At the moment, I’m interested in art that takes gentleness seriously as a subject without diminishing the bewildering amount of anxiety and hurt that comes with existing in the world right now. I chose works that demonstrate varieties of this quality.
Dancing on a Weeknight
Josh Gondelman
Gondelman’s latest comedy album is an affirmation of the immense skill needed to craft an aesthetics of gentleness. When comedy comes at no one’s expense, it feels like getting something for free. Gondelman’s gift is finding humor in goodness: he never punches down at easy, historically marginalized targets, and he refuses to exchange fundamental good-heartedness for a cheap laugh.
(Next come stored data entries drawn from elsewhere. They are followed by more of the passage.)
(** * gohye card ingestion scripts: MDFILES/automate.py and MDFILES/promoauto.py

    A shallow embedding of the two ingestion scripts and the properties of
    their directory-to-catalog pipeline.

    Conventions of the embedding.
    - A Python [str] is a [list ascii]; string literals are read through the
      coercion [list_ascii_of_string].  Characters are bytes: the classes
      [\d] and [\w] of the [re] module are their ASCII ranges, [str.lower]
      is ASCII lower-casing and [int] reads ASCII digits between ASCII
      white space.  The embedding follows the scripts on strings of ASCII
      characters ([ascii_only]); a statement about which characters a name
      may hold, or about what lower-casing does to them, is made of such
      strings.
    - A Python [int] is a [Z].
    - The document store ([db.collections], [db.cards]) and the JSON arrays
      ([collections.json], [cards.json]) are lists in insertion order.
    - The object store is the list of the objects written so far, and an
      oracle says, per local file path, whether [s3_client.upload_file]
      succeeds.
    - An exception is a value of [exn]; a call that may raise returns a
      [result].  Writes made before an exception stay in the state.
    - The worker pool of [upload_files] is a completion order: a
      rearrangement of the submitted tasks. *)

From Stdlib Require Import List Ascii String ZArith Lia Bool Permutation.
From Stdlib Require Import Numbers.DecimalString.
From Stdlib Require Numbers.DecimalZ.
Import ListNotations.

Open Scope string_scope.
Open Scope list_scope.
Open Scope Z_scope.

Set Implicit Arguments.

(** ** Python strings *)

Definition str := list ascii.

Coercion list_ascii_of_string : string >-> list.

Definition str_eq_dec : forall a b : str, {a = b} + {a <> b} :=
  list_eq_dec ascii_dec.

Definition str_eqb (a b : str) : bool :=
  if str_eq_dec a b then true else false.

Module Py.

(** Character classes on ASCII characters: [\d] is [0-9]. *)
Definition in_range (lo hi : nat) (c : ascii) : bool :=
  (Nat.leb lo (nat_of_ascii c) && Nat.leb (nat_of_ascii c) hi)%bool.

Definition is_digit (c : ascii) : bool := in_range 48 57 c.
Definition is_upper (c : ascii) : bool := in_range 65 90 c.
Definition is_lower (c : ascii) : bool := in_range 97 122 c.

(** [\w] on ASCII characters: letters, digits and the underscore. *)
Definition is_word (c : ascii) : bool :=
  (is_digit c || is_upper c || is_lower c || Ascii.eqb c "_")%bool.

(** The white space that [int] skips around the numeral of an ASCII string:
    space, \t, \n, \v, \f and \r. *)
Definition is_space (c : ascii) : bool :=
  (Ascii.eqb c " " || in_range 9 13 c)%bool.

(** The characters of ASCII: the code points below 128. *)
Definition is_ascii (c : ascii) : bool := Nat.ltb (nat_of_ascii c) 128.

(** [str.lower] on ASCII strings: the letters [A-Z] are lowered, one
    character for one. *)
Definition lower_char (c : ascii) : ascii :=
  if is_upper c then ascii_of_nat (nat_of_ascii c + 32) else c.

Definition lower (s : str) : str := map lower_char s.

(** [str.upper] on ASCII strings. *)
Definition upper_char (c : ascii) : ascii :=
  if is_lower c then ascii_of_nat (nat_of_ascii c - 32) else c.

Definition upper (s : str) : str := map upper_char s.

(** [s.replace(a, b)] for one-character [a] and [b]. *)
Definition replace (a b : ascii) (s : str) : str :=
  map (fun c => if Ascii.eqb c a then b else c) s.
(** Two positive doubles compare as the integers [m * 2^(e + 1074)]. *)
Lemma SFcompare_canonical m1 e1 m2 e2 :
  canonical_mantissa prec emax m1 e1 = true ->
  canonical_mantissa prec emax m2 e2 = true ->
  SFcompare (S754_finite false m1 e1) (S754_finite false m2 e2)
  = Some (Zpos m1 * 2 ^ (e1 + 1074) ?= Zpos m2 * 2 ^ (e2 + 1074)).
Proof.
  intros H1 H2.
  destruct (canonical_bounds _ _ H1) as (He1 & Hd1 & Hn1).
  destruct (canonical_bounds _ _ H2) as (He2 & Hd2 & Hn2).
  pose proof (FloatMul.digits2_pos_upper m1) as Hu1.
  pose proof (FloatMul.digits2_pos_upper m2) as Hu2.
  pose proof (FloatMul.digits2_pos_lower m1) as Hl1.
  pose proof (FloatMul.digits2_pos_lower m2) as Hl2.
  assert (Hp1 : Zpos m1 < 2 ^ 53).
  { apply Z.lt_le_trans with (1 := Hu1). apply Z.pow_le_mono_r; lia. }
  assert (Hp2 : Zpos m2 < 2 ^ 53).
  { apply Z.lt_le_trans with (1 := Hu2). apply Z.pow_le_mono_r; lia. }
  cbn [SFcompare]. f_equal. std_Z.
  destruct (Z.compare_spec e1 e2) as [E|E|E]; symmetry.
  - subst e2.
    assert (0 < 2 ^ (e1 + 1074)) by (apply Z.pow_pos_nonneg; lia).
    rewrite <- Zmult_compare_compat_r by lia. reflexivity.
  - apply Z.compare_lt_iff.
    assert (Hd : Zpos (digits2_pos m2) = 53) by lia.
    rewrite Hd in Hl2. change (2 ^ (53 - 1)) with (2 ^ 52) in Hl2.
    replace (e2 + 1074) with ((e1 + 1074) + (e2 - e1)) by lia.
    rewrite (Z.pow_add_r 2 (e1 + 1074) (e2 - e1)) by lia.
    assert (0 < 2 ^ (e1 + 1074)) by (apply Z.pow_pos_nonneg; lia).
    assert (HD : 2 ^ 1 <= 2 ^ (e2 - e1)) by (apply Z.pow_le_mono_r; lia).
    apply (scaled_lt _ _ _ _ Hp1 Hl2 HD). assumption.
  - apply Z.compare_gt_iff.
    assert (Hd : Zpos (digits2_pos m1) = 53) by lia.
    rewrite Hd in Hl1. change (2 ^ (53 - 1)) with (2 ^ 52) in Hl1.
    replace (e1 + 1074) with ((e2 + 1074) + (e1 - e2)) by lia.
    rewrite (Z.pow_add_r 2 (e2 + 1074) (e1 - e2)) by lia.
    assert (0 < 2 ^ (e2 + 1074)) by (apply Z.pow_pos_nonneg; lia).
    assert (HD : 2 ^ 1 <= 2 ^ (e1 - e2)) by (apply Z.pow_le_mono_r; lia).
    apply (scaled_lt _ _ _ _ Hp2 Hl1 HD). assumption.
Qed.
Lemma clientIPFromHeader_nonempty (header value ip : string) :
  clientIPFromHeader header value = Some ip -> is_empty ip = false.
Proof.
  unfold clientIPFromHeader.
  destruct (String.eqb header "x-forwarded-for"
            || String.eqb header "x-original-forwarded-for").
  - destruct (Split value ",") as [|first rest]; [discriminate|].
    destruct (is_empty (TrimSpace first)) eqn:E; cbn [negb];
      [discriminate|].
    intros H. inversion H; subst. exact E.
  - destruct (String.eqb header "forwarded").
    + apply forwardedFor_nonempty.
    + destruct (is_empty (TrimSpace value)) eqn:E; cbn [negb];
        [discriminate|].
      intros H. inversion H; subst. exact E.
Qed.

Lemma getRealClientIP_headers_nonempty (hs : list string)
      (headers ip : string) :
  getRealClientIP_headers hs headers = Some ip -> is_empty ip = false.
Proof.
  induction hs as [|h hs IH]; cbn [getRealClientIP_headers]; [discriminate|].
  destruct (getHeaderValue headers h) as [value [e|]]; [exact IH|].
  destruct (is_empty value); cbn [negb]; [exact IH|].
  destruct (clientIPFromHeader h value) as [ip'|] eqn:E; [|exact IH].
  intros H. inversion H; subst. eapply clientIPFromHeader_nonempty, E.
Qed.

(** X16. The client IP derived from a request is empty only when no
    forwarding header yields an address and the message carried no valid
    source address: an address taken from a header is never empty (empty
    list elements and empty [for=] values are passed over), and without one
    the source address is used. *)
Theorem X16_client_ip_empty_only_without_source (req : applicationRequest) :
  (forall ip, getRealClientIP_headers realIPHeaders (Headers req) = Some ip ->
     getRealClientIP (Some req) = ip /\ is_empty ip = false) /\
  (getRealClientIP_headers realIPHeaders (Headers req) = None ->
   getRealClientIP (Some req) =
     if Addr_IsValid (SrcIp req) then Addr_String (SrcIp req)
     else EmptyString) /\
  (forall text, SrcIp req = AddrOf text -> is_empty text = false ->
     is_empty (getRealClientIP (Some req)) = false).
Proof.
  unfold getRealClientIP. split; [|split].
  - intros ip H. rewrite H. split; [reflexivity|].
    eapply getRealClientIP_headers_nonempty, H.
  - intros H. rewrite H. reflexivity.
  - intros text Hsrc Htext.
    destruct (getRealClientIP_headers realIPHeaders (Headers req)) as [ip|]
      eqn:E.
    + eapply getRealClientIP_headers_nonempty, E.
    + rewrite Hsrc. exact Htext.
Qed.

Lemma X16_client_ip_empty_only_without_source_witness :
  is_empty (getRealClientIP
              (Some (sample_request (lines_of ["X-Forwarded-For: , "]))))
  = false.
Proof.
  apply (proj2 (proj2 (X16_client_ip_empty_only_without_source
                         (sample_request (lines_of ["X-Forwarded-For: , "]))))
           "198.51.100.9"); reflexivity.
Defined.

Example getRealClientIP_empty_forwarded_element :
  getRealClientIP
    (Some (sample_request (lines_of ["X-Forwarded-For: , 10.0.0.1";
                                     "X-Real-IP: 203.0.113.7"])))
  = "203.0.113.7".
Proof. vm_compute. reflexivity. Qed.

Lemma Cut_before_none (s : string) (sep : ascii) :
  match Cut s sep with
  | Some (a, _) => Cut a sep = None
  | None => True
  end.
Proof.
  induction s as [|c s IH]; simpl; [exact I|].
  destruct (Ascii.eqb c sep) eqn:Ec; [reflexivity|].
  destruct (Cut s sep) as [[a b]|]; [|exact I].
  simpl. rewrite Ec, IH. reflexivity.
Qed.

Lemma before_colon_no_colon (s : string) : Cut (before_colon s) ":" = None.
Proof.
  unfold before_colon. pose proof (Cut_before_none s ":") as H.
  destruct (Cut s ":") as [[a b]|] eqn:E; [exact H|exact E].
Qed.

(** X17. The host recorded in a security log entry never holds a colon:
    the Host header, or without one the destination address, is cut at its
    first colon.  A port is dropped that way, and so is everything after
    the first group of an IPv6 address. *)
Theorem X17_log_host_cut_at_colon (req : applicationRequest) :
  Cut (getHostFromRequest req) ":" = None /\
  (forall host,
     getHeaderValue (Headers req) "host" = (host, None) ->
     is_empty host = false ->
     getHostFromRequest req = before_colon host) /\
  (fst (getHeaderValue (Headers req) "host") = EmptyString ->
   getHostFromRequest req = before_colon (Addr_String (DstIp req))).
Proof.
  unfold getHostFromRequest. split; [|split].
  - destruct (getHeaderValue (Headers req) "host") as [host [e|]];
      [apply before_colon_no_colon|].
    destruct (is_empty host); apply before_colon_no_colon.
  - intros host -> ->. reflexivity.
  - destruct (getHeaderValue (Headers req) "host") as [host [e|]];
      simpl; intros ->; reflexivity.
Qed.

Lemma X17_log_host_cut_at_colon_witness :
  getHostFromRequest
    (sample_request (lines_of ["Host: example.com:8443"]))
  = before_colon "example.com:8443".
Proof.
  apply (proj1 (proj2 (X17_log_host_cut_at_colon
                         (sample_request
                            (lines_of ["Host: example.com:8443"]))))).
  - vm_compute. reflexivity.
  - reflexivity.
Defined.

Example getHostFromRequest_samples :
  getHostFromRequest (sample_request (lines_of ["Host: example.com:8443"]))
    = "example.com" /\
  getHostFromRequest (sample_request (lines_of ["Host: [2001:db8::1]:443"]))
    = "[2001" /\
  getHostFromRequest
    (mkRequest (AddrOf "198.51.100.9") 51000 (AddrOf "2001:db8::5") 443
               "GET" "ABCDEFGHIJKLMNOP" "/" None "1.1" EmptyString
               EmptyString)
    = "2001".
Proof. vm_compute. repeat split; reflexivity. Qed.
Ltac split_tests :=
  repeat (match goal with
          | |- context [N.eqb ?x ?y] => destruct (N.eqb_spec x y)
          | |- context [N.ltb ?x ?y] => destruct (N.ltb_spec x y)
          | |- context [N.leb ?x ?y] => destruct (N.leb_spec x y)
          end; try (exfalso; lia); cbn [andb orb negb]).

Lemma fold_class_cases (r : N) :
  ((65 <= r <= 90)%N /\ fold_class r = (r + 32)%N) \/
  (r = 8490%N /\ fold_class r = 107%N) \/
  (r = 383%N /\ fold_class r = 115%N) \/
  (~ (65 <= r <= 90)%N /\ r <> 8490%N /\ r <> 383%N /\ fold_class r = r).
Proof.
  unfold fold_class.
  destruct (N.leb_spec 65 r); destruct (N.leb_spec r 90); cbn [andb];
    [left; split; [lia|reflexivity]| | |];
    (destruct (N.eqb_spec r 8490) as [->|];
     [right; left; split; reflexivity|];
     destruct (N.eqb_spec r 383) as [->|];
     [right; right; left; split; reflexivity|];
     right; right; right; repeat split; try assumption; lia).
Qed.

Lemma rune_EqualFold_class (a b : N) :
  rune_EqualFold a b = (fold_class a =? fold_class b)%N.
Proof.
  unfold rune_EqualFold, SimpleFold_reaches, RuneSelf.
  destruct (N.eqb_spec b a) as [->|Hne]; [rewrite N.eqb_refl; reflexivity|].
  destruct (fold_class_cases a) as [[Ha ->]|[[Ha ->]|[[Ha ->]|(Ha1 & Ha2 & Ha3 & ->)]]];
    destruct (fold_class_cases b) as [[Hb ->]|[[Hb ->]|[[Hb ->]|(Hb1 & Hb2 & Hb3 & ->)]]];
    (destruct (N.le_gt_cases a b) as [Hle|Hgt];
     [rewrite (N.min_l a b), (N.max_r a b) by lia
     |rewrite (N.min_r a b), (N.max_l a b) by lia]);
    split_tests; reflexivity.
Qed.

Lemma rune_EqualFold_trans (a b c : N) :
  rune_EqualFold b c = true -> rune_EqualFold a b = rune_EqualFold a c.
Proof.
  rewrite !rune_EqualFold_class. intros H. apply N.eqb_eq in H.
  rewrite H. reflexivity.
Qed.

Lemma EqualFold_runes_target (k t t' : list N) :
  EqualFold_runes t t' = true -> EqualFold_runes k t = EqualFold_runes k t'.
Proof.
  revert t t'. induction k as [|a k IH]; intros [|b t] [|c t'] H; simpl in *;
    try reflexivity; try discriminate.
  apply andb_true_iff in H as [H1 H2].
  rewrite (rune_EqualFold_trans a b c H1), (IH t t' H2). reflexivity.
Qed.

Lemma EqualFold_target (k t t' : string) :
  EqualFold t t' = true -> EqualFold k t = EqualFold k t'.
Proof. unfold EqualFold. apply EqualFold_runes_target. Qed.

(** X18. Header names are matched without regard to the case of ASCII
    letters: looking a header up under two names that differ only in case
    gives the same value, and the name as it is written in the header
    block matters as little. *)
Theorem X18_header_lookup_ignores_case (headers target target' : string) :
  EqualFold target target' = true ->
  getHeaderValue headers target = getHeaderValue headers target'.
Proof.
  intros H. unfold getHeaderValue. f_equal.
  induction (ScanLines headers) as [|l ls IH]; simpl; [reflexivity|].
  unfold headerLine.
  destruct (String.length (TrimSpace l) =? 0)%nat; [exact IH|].
  destruct (SplitN_2 (TrimSpace l) ":") as [|k [|v [|x xs]]]; try exact IH.
  rewrite (EqualFold_target (TrimSpace k) target target' H).
  destruct (EqualFold (TrimSpace k) target'); [reflexivity|exact IH].
Qed.

Lemma X18_header_lookup_ignores_case_witness :
  getHeaderValue (lines_of ["HOST: example.com"; "x-real-ip: 203.0.113.7"])
                 "X-Real-IP"
  = getHeaderValue (lines_of ["HOST: example.com"; "x-real-ip: 203.0.113.7"])
                   "x-real-ip".
Proof.
  apply (X18_header_lookup_ignores_case
           (lines_of ["HOST: example.com"; "x-real-ip: 203.0.113.7"])
           "X-Real-IP" "x-real-ip").
  reflexivity.
Defined.
(** The last part of [_newWorkout] keeps the state consistent, however it
    ends. *)
Lemma log_consistent (w : value) (st : state) :
  consistent st ->
  consistent (final_state
                ((push w ;;; _renderWorkout w ;;; _renderWorkoutMarker w ;;;
                  _hideForm ;;; _setLocalStorage) st)).
Proof.
  intros Hst.
  destruct (is_array (workouts st)) eqn:Harr;
    [| now rewrite (bind_Thrown _ _ _ _ _ (push_other w st Harr))].
  destruct (workouts st) as [| | | | | |l|] eqn:Hws; try discriminate.
  rewrite (bind_Returned _ _ _ _ _ (push_array w st l Hws)).
  set (st1 := with_workouts (VArray (l ++ [w])) st).
  assert (consistent st1) as H1 by (destruct Hst; split; cbn; auto).
  destruct (renderWorkout_cases w st1) as [E | E];
    [| now rewrite (bind_Thrown _ _ _ _ _ E)].
  rewrite (bind_Returned _ _ _ _ _ E).
  set (st2 := with_list_items (w :: list_items st1) st1).
  assert (consistent st2) as H2 by exact H1.
  destruct (map st2) as [lm|] eqn:Hm.
  - destruct (renderWorkoutMarker_cases w st2 lm Hm) as [E' | E'];
      [| now rewrite (bind_Thrown _ _ _ _ _ E')].
    rewrite (bind_Returned _ _ _ _ _ E'). cbn.
    destruct H2 as [Ha Hb]. split; cbn; [exact Ha | discriminate].
  - now rewrite (bind_Thrown _ _ _ _ _ (renderWorkoutMarker_no_map w st2 Hm)).
Qed.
Instead, he generates laughs from the day-to-day ways we consider, accommodate, and live alongside one another, and demonstrates how we can laugh at kindness without making kindness laughable.
Lanny
Max Porter
As vivid and eerie as an overheard fairy tale, this deliciously weird little oyster of a book is a defense of hopefulness and wonder. After a child named Lanny disappears, a mythical figure from local folklore named Dead Papa Toothwort eavesdrops on the boy’s village and finds it succumbing to bitter closed-mindedness and sour suspicion. Even hardened cynics may be tricked into hoping for Lanny’s safe return in order to disprove the villagers’ conclusions about what’s happened to him; the momentum and structure of Porter’s narrative insist that we appreciate and defend the luxury of such optimism.
“Nightbus”
BE GOOD
Last January, on the way home from a London house party at 3 a.m., I sat by myself on the top deck of a bus and watched a herd of deer and then, later, a family of foxes cross the empty highway as it snowed around us. This lightly melancholic after-party anthem distills all the introspection, longing, and tentative delight of a ride home, and bottles that feeling into a snow globe, ready to be shaken.